The global bill for imports of farm inputs such as fuel and nutrients will soar by twice as much as had been expected this year, the United Nations said, warning of “negative repercussions” for food production.

The UN food agency, the Food and Agriculture Organization, lifted to $424bn its estimate for world spending on imports of agricultural inputs in 2022, up from a June forecast of $348.1bn.

That upgrade increased to more than $137bn the increase in the tally from last year, from a June forecast of $61bn, and means that bill has more than doubled in two years.

In 2020, the total came in at $199.7bn, the FAO said, although underlining that this number had been constrained by the knock-on effects of the Covid pandemic.

‘Main drivers’

“Higher costs for imported energy and fertilizer are the main drivers behind the soaring global [import bill],” the FAO said, lifting its forecast for the cost of energy imports for agriculture by $51.7bn to $197.5bn.

For fertilizers – which for nitrogen nutrients in particular are energy intensive to make – import costs were pegged at $168bn, an upgrade of 14.4bn from the June estimate.

The pesticides bill, at $50.4bn, was $4.7bn higher than previously estimated, with the forecast for spending on seed imports, at $9.1bn, upgraded by $800m.

‘Negative repercussions’

The FAO underlined the role of price hikes in driving the rise in import bills, with many importers receiving lower quantities of inputs, despite the raised spending.

Rationing was particularly evident in fertilizers, in which import volumes were estimated lower by the equivalent to $9.8bn, of which $7.3bn applied to high income countries – of which many are leading ag exporters.

Indeed, the FAO underlined the threat into next year to food supplies from the high nutrient prices, in potentially constraining yields.

“With high and inelastic demand for natural gas, and little prospects for abating supply shortages, high world fertilizer prices are likely to extend into 2023,” the agency said.

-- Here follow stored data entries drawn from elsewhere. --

(** * simboraa-agente: the ERP integration agent

    A shallow embedding of the two variants of the agent kept in the
    repository:

    - [V1] is [src/agente.js]: a polling loop over a fixed five second
      window and an order endpoint without request validation;
    - [V2] is [src/unnamed/part_000]: the same agent with a persisted
      cursor ([cursor.json]), request validation and a locking read for
      the allocation of order identifiers.

    The store (SQL Server through [mssql]), the file system, the clock and
    the outbound HTTP client are the environment: each call the agent
    makes to them is a function of an explicit state or an explicit
    answer.  Tables are lists of rows, a transaction works on a copy of
    the durable tables, JavaScript numbers are binary64 floats and
    JavaScript strings sequences of UTF-16 code units.  A statement
    sent to the store is answered or rejected, as the connection says,
    and the parameter types of the driver, whose code is not in the
    repository, are parameters of the connection.

    Part I is the agent, Part II the vocabulary of the properties and
    the stores and requests of the examples, Part III the properties. *)

From Stdlib Require Import ZArith List String Ascii Bool Lia QArith Qround Floats.
Import ListNotations.

Set Warnings "-inexact-float".
Local Open Scope string_scope.
Local Open Scope list_scope.
Local Open Scope Z_scope.

(* ================================================================== *)
(** * Part I.  The agent *)
(* ================================================================== *)

(** ** JavaScript values *)

Module JS.

(** A [Date] is its time value in milliseconds since the epoch; [None] is
    the Invalid Date (time value NaN). *)
Definition Date : Type := option Z.

(** TimeClip of ECMAScript on an integral number of milliseconds. *)
Definition TimeClip (t : Z) : Date :=
  if Z.abs t <=? 8640000000000000 then Some t else None.

(** The primitive values of a JSON document.  A string is kept as what
    [Date.parse] makes of it ([None] for NaN): the agent does nothing else
    with the strings of [cursor.json]. *)
Inductive json_prim : Type :=
| JNull
| JBool (b : bool)
| JNum (n : Z)
| JStr (parsed : option Z).

(** What [JSON.parse] returns for the text of [cursor.json]: a primitive
    or an object whose members are primitives (a [lastSync] that is
    itself an object or an array is left out, and so is an array at the
    top). *)
Inductive json_doc : Type :=
| DPrim (p : json_prim)
| DObj (fields : list (string * json_prim)).

Fixpoint lookup_field (k : string) (fields : list (string * json_prim))
  : option json_prim :=
  match fields with
  | [] => None
  | (k', v) :: rest => if String.eqb k k' then Some v else lookup_field k rest
  end.

(** [data.lastSync]: reading a property of [null] throws a TypeError
    (the outer [None]); a property that is not there is [undefined] (the
    inner [None]). *)
Definition get_lastSync (data : json_doc) : option (option json_prim) :=
  match data with
  | DPrim JNull => None
  | DPrim _ => Some None
  | DObj fields => Some (lookup_field "lastSync" fields)
  end.

(** [new Date(v)] for [v] undefined or a JSON primitive. *)
Definition new_Date (v : option json_prim) : Date :=
  match v with
  | None => None
  | Some JNull => Some 0
  | Some (JBool b) => Some (if b then 1 else 0)
  | Some (JNum n) => TimeClip n
  | Some (JStr parsed) => parsed
  end.

(** [JSON.stringify({ lastSync: date.toISOString() })], as the document it
    parses back to: [Date.parse] of an ISO string is the time value it
    came from. *)
Definition cursor_document (t : Z) : json_doc :=
  DObj [("lastSync", JStr (Some t))].

(** A JavaScript string is a sequence of UTF-16 code units; [length]
    and [substring] count those. *)
Definition js_string : Type := list Z.

(** The string of a literal written in ASCII: one unit per character. *)
Definition units (s : string) : js_string :=
  map (fun a => Z.of_N (N_of_ascii a)) (list_ascii_of_string s).

End JS.

(** ** The file system, as far as [cursor.json] goes *)

Module FS.

(** The text of the file, by what [JSON.parse] does with it. *)
Inductive content : Type :=
| NotJSON
| Parses (d : JS.json_doc).

Record fs : Type := mkfs {
  cursor_file : option content;   (* [None]: [fs.existsSync] is false *)
  readable : bool;                (* [fs.readFileSync] does not throw *)
  writable : bool                 (* [fs.writeFileSync] does not throw *)
}.

End FS.

(** ** Rows of the store *)

(** The schema is not part of the repository.  The columns the queries
    test for NULL or read with ISNULL are nullable here ([option]), and
    so is DATA_ALTERACAO, which a product never altered may lack; the
    others are taken to hold a value.  Integer and timestamp columns are
    integers (timestamps in milliseconds, on the scale of the JavaScript
    clock), stocks and the prices of the catalog are integers of their
    smallest unit, and CBARRA compares as plain text. *)

Module Store.

(** PRODUTOS: the product master table. *)
Record produto : Type := mkproduto {
  P_CODIGO : Z;
  P_CBARRA : option string;
  P_NOME : string;
  P_PCO_VENDA : Z;
  P_DATA_ALTERACAO : option Z
}.

(** PRODLOJAS: one row per product and location. *)
Record prodloja : Type := mkprodloja {
  L_CODIGO : Z;
  L_EST_ATUAL : Z;
  L_PCO_VENDA : Z
}.

(** ORCPERSON: the order headers.  A column filled from a parameter
    holds what the driver bound: NOME the string bound as [sql.VarChar]
    (what the collation of the column makes of it is not modelled), the
    totals the MONEY bound as [sql.Money], in ten-thousandths. *)
Record orcperson : Type := mkorcperson {
  O_CODIGO : option Z;
  O_CODLOJA : Z;
  O_EMISSAO : Z;
  O_NOME : JS.js_string;
  O_CODVENDEDOR : Z;
  O_TOTALBRUTO : Z;
  O_TOTALLIQUIDO : Z;
  O_OBSERVACAO : string;
  O_NOMEUSUARIO : string;
  O_SEQUENCIA : option Z
}.

(** ORCPERSONI: the order lines; QUANTIDADE is bound as [sql.Float],
    UNITARIO and VLTOTAL as [sql.Money]. *)
Record orcpersoni : Type := mkorcpersoni {
  I_CODIGOI : Z;
  I_CODPRODUTO : Z;
  I_DESCRICAO : string;
  I_QUANTIDADE : float;
  I_UNITARIO : Z;
  I_VLTOTAL : Z;
  I_DATA : Z;
  I_ITEM : Z
}.

Record tables : Type := mktables {
  PRODUTOS : list produto;
  PRODLOJAS : list prodloja;
  ORCPERSON : list orcperson;
  ORCPERSONI : list orcpersoni
}.

End Store.

(** ** The change detection query *)

Module Detect.
Import Store.

(** One row of the recordset sent to the site. *)
Record update : Type := mkupdate {
  sku : string;
  name : string;
  total_stock : Z;
  price : Z
}.

(** [FROM PRODUTOS P INNER JOIN PRODLOJAS L ON P.CODIGO = L.CODIGO]. *)
Definition joined (db : tables) : list (produto * prodloja) :=
  flat_map
    (fun p => map (pair p)
                (filter (fun l => P_CODIGO p =? L_CODIGO l) (PRODLOJAS db)))
    (PRODUTOS db).

(** [P.CBARRA IS NOT NULL AND P.CBARRA <> '']. *)
Definition has_sku (p : produto) : bool :=
  match P_CBARRA p with
  | Some s => negb (String.eqb s "")
  | None => false
  end.

(** The key of [GROUP BY P.CBARRA] for a row that passed [has_sku]. *)
Definition key (r : produto * prodloja) : string :=
  match P_CBARRA (fst r) with
  | Some s => s
  | None => ""
  end.

(** [CASE WHEN L.EST_ATUAL < 0 THEN 0 ELSE L.EST_ATUAL END]. *)
Definition clamp (est : Z) : Z := if est <? 0 then 0 else est.

Definition sum (l : list Z) : Z := fold_right Z.add 0 l.

Definition max_string (a b : string) : string :=
  if String.leb a b then b else a.

(** MAX over the rows of a group; a group is never empty, the default is
    only there to make the function total. *)
Definition MAX {A : Type} (mx : A -> A -> A) (default : A) (l : list A) : A :=
  match l with
  | [] => default
  | x :: rest => fold_left mx rest x
  end.

Definition group (k : string) (rows : list (produto * prodloja))
  : list (produto * prodloja) :=
  filter (fun r => String.eqb (key r) k) rows.

(** The SELECT list over one group. *)
Definition aggregate (k : string) (rows : list (produto * prodloja)) : update :=
  let g := group k rows in
  {| sku := k;
     name := MAX max_string "" (map (fun r => P_NOME (fst r)) g);
     total_stock := sum (map (fun r => clamp (L_EST_ATUAL (snd r))) g);
     price := MAX Z.max 0 (map (fun r => L_PCO_VENDA (snd r)) g) |}.

(** [SELECT ... GROUP BY P.CBARRA] over the rows that passed WHERE. *)
Definition select_grouped (rows : list (produto * prodloja)) : list update :=
  map (fun k => aggregate k rows) (nodup string_dec (map key rows)).

End Detect.

(** ** The outbound publish and the answers of the store *)

Module Net.

(** How an [axios.post] ends: a response with its status, or no response
    (connection refused, timeout).  axios rejects on every status outside
    200..299. *)
Inductive http_result : Type :=
| HttpResponse (status : Z)
| HttpNoResponse (code : string).

Definition axios_resolves (r : http_result) : bool :=
  match r with
  | HttpResponse status => (200 <=? status) && (status <? 300)
  | HttpNoResponse _ => false
  end.

(** How [pool.request().query(...)] ends. *)
Inductive query_result : Type :=
| Recordset (rows : list Detect.update)
| QueryError (message : string).
(** * data_prototype.containers: a shallow embedding of the data containers

    The development follows [src/data_prototype/containers.py].  Every
    container class becomes a module holding a record for the instance
    attributes and one function per method.  Methods that mutate [self] or
    draw a uuid return the new state next to their result; methods that can
    raise return a [Py.result].

    Numbers.  The arrays handled by the containers hold float64 values.  They
    are idealised here as exact rationals in lowest terms ([Qc]), so that
    [==] on floats is Leibniz equality; rounding, infinities and NaN are not
    represented.  Statements below are about lengths, order comparisons,
    dictionary contents and cache identity, none of which depends on
    rounding. *)

From Stdlib Require Import QArith Qcanon Lqa.
From stdpp Require Import base numbers gmap strings pretty list sorting fin_maps.

Local Open Scope Z_scope.

(** ** Python runtime: exceptions, results, the state-and-exception monad *)

Module Py.

(** The part of the builtin exception hierarchy the containers meet. *)
Inductive exc_class : Type :=
| BaseException | Exception | TypeError | ValueError | LookupError | KeyError.

Definition exc_base (c : exc_class) : option exc_class :=
  match c with
  | BaseException => None
  | Exception => Some BaseException
  | TypeError | ValueError | LookupError => Some Exception
  | KeyError => Some LookupError
  end.

Definition exc_class_eqb (c d : exc_class) : bool :=
  match c, d with
  | BaseException, BaseException | Exception, Exception
  | TypeError, TypeError | ValueError, ValueError
  | LookupError, LookupError | KeyError, KeyError => true
  | _, _ => false
  end.

(** [issubclass c d]: walk up the bases of [c]; the hierarchy has depth 4. *)
Fixpoint issubclass_upto (fuel : nat) (c d : exc_class) : bool :=
  exc_class_eqb c d ||
  match fuel, exc_base c with
  | S fuel', Some b => issubclass_upto fuel' b d
  | _, _ => false
  end.

Definition issubclass : exc_class → exc_class → bool := issubclass_upto 4.

Record exn : Type := Raise { exn_class : exc_class; exn_msg : string }.

(** [isinstance e d], what an [except d:] clause tests. *)
Definition isinstance (e : exn) (d : exc_class) : bool :=
  issubclass (exn_class e) d.

Definition result (A : Type) : Type := exn + A.

(** A method body: reads and writes a state [S], may raise.  A raise keeps
    the writes made before it, as in Python. *)
Definition M (S A : Type) : Type := S → result A * S.

Definition ret {S A} (a : A) : M S A := λ s, (inr a, s).
Definition raise {S A} (e : exn) : M S A := λ s, (inl e, s).
Definition bind {S A B} (m : M S A) (k : A → M S B) : M S B :=
  λ s, match m s with
       | (inr a, s') => k a s'
       | (inl e, s') => (inl e, s')
       end.
Definition get {S} : M S S := λ s, (inr s, s).
Definition put {S} (s : S) : M S unit := λ _, (inr tt, s).
Definition modify {S} (f : S → S) : M S unit := λ s, (inr tt, f s).
(** Run a pure fallible computation inside a method. *)
Definition lift {S A} (r : result A) : M S A := λ s, (r, s).

Definition is_ok {A} (r : result A) : bool :=
  match r with inr _ => true | inl _ => false end.

End Py.

Notation "x ←! m ;; k" := (Py.bind m (λ x, k))
  (at level 100, m at next level, right associativity,
   format "'[v' x  ←!  m  ;;  '/' k ']'").
Notation "m ;;! k" := (Py.bind m (λ _, k))
  (at level 100, right associativity).

(** ** Numbers and the numpy functions the containers call *)

Definition fz (z : Z) : Qc := Q2Qc (inject_Z z).
Definition fq (n : Z) (d : positive) : Qc := Q2Qc (n # d).

Module np.

Definition lt (a b : Qc) : bool := bool_decide (a < b)%Qc.
Definition le (a b : Qc) : bool := bool_decide (a ≤ b)%Qc.

Definition minimum (a b : Qc) : Qc := if lt a b then a else b.
Definition maximum (a b : Qc) : Qc := if lt a b then b else a.

(** [np.clip(x, lo, hi)] is [minimum(hi, maximum(x, lo))]. *)
Definition clip (x lo hi : Qc) : Qc := minimum hi (maximum x lo).

Definition empty_reduction (name : string) : Py.exn :=
  Py.Raise Py.ValueError
    ("zero-size array to reduction operation " +:+ name +:+
     " which has no identity").

(** [a.min()] and [a.max()]: a fold, [ValueError] on an empty array. *)
Definition min (a : list Qc) : Py.result Qc :=
  match a with
  | [] => inl (empty_reduction "minimum")
  | x :: xs => inr (foldl minimum x xs)
  end.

This threatens “negative repercussions for global agricultural output and food security”.

Production deterrent

The agency warned in June that high input costs may hamper the ability of high agricultural commodity prices to encourage farmers to boost production – and so ease the supply squeeze at the heart of the jump in food prices.

Although high food values usually encourage extra production, this time “the spike in the price of inputs raises questions about whether the world’s farmers can afford to buy them”, the FAO said.

Such a squeeze would mean “that productivity and hence global food supply could be adversely affected in the 2022-23 season and beyond”.

The growth in production costs and their constraints on farm output “limit the prospects for a substantial downturn in prices of internationally-traded foodstuffs,” the FAO said.

Food prices as measured by the FAO’s monthly price index, while down 14.9% from April’s record high, remained in October 24% above the trailing five-year average, the FAO reported last week – as it warned of the limit from high costs to winter grain sowings ahead of the 2023 harvest.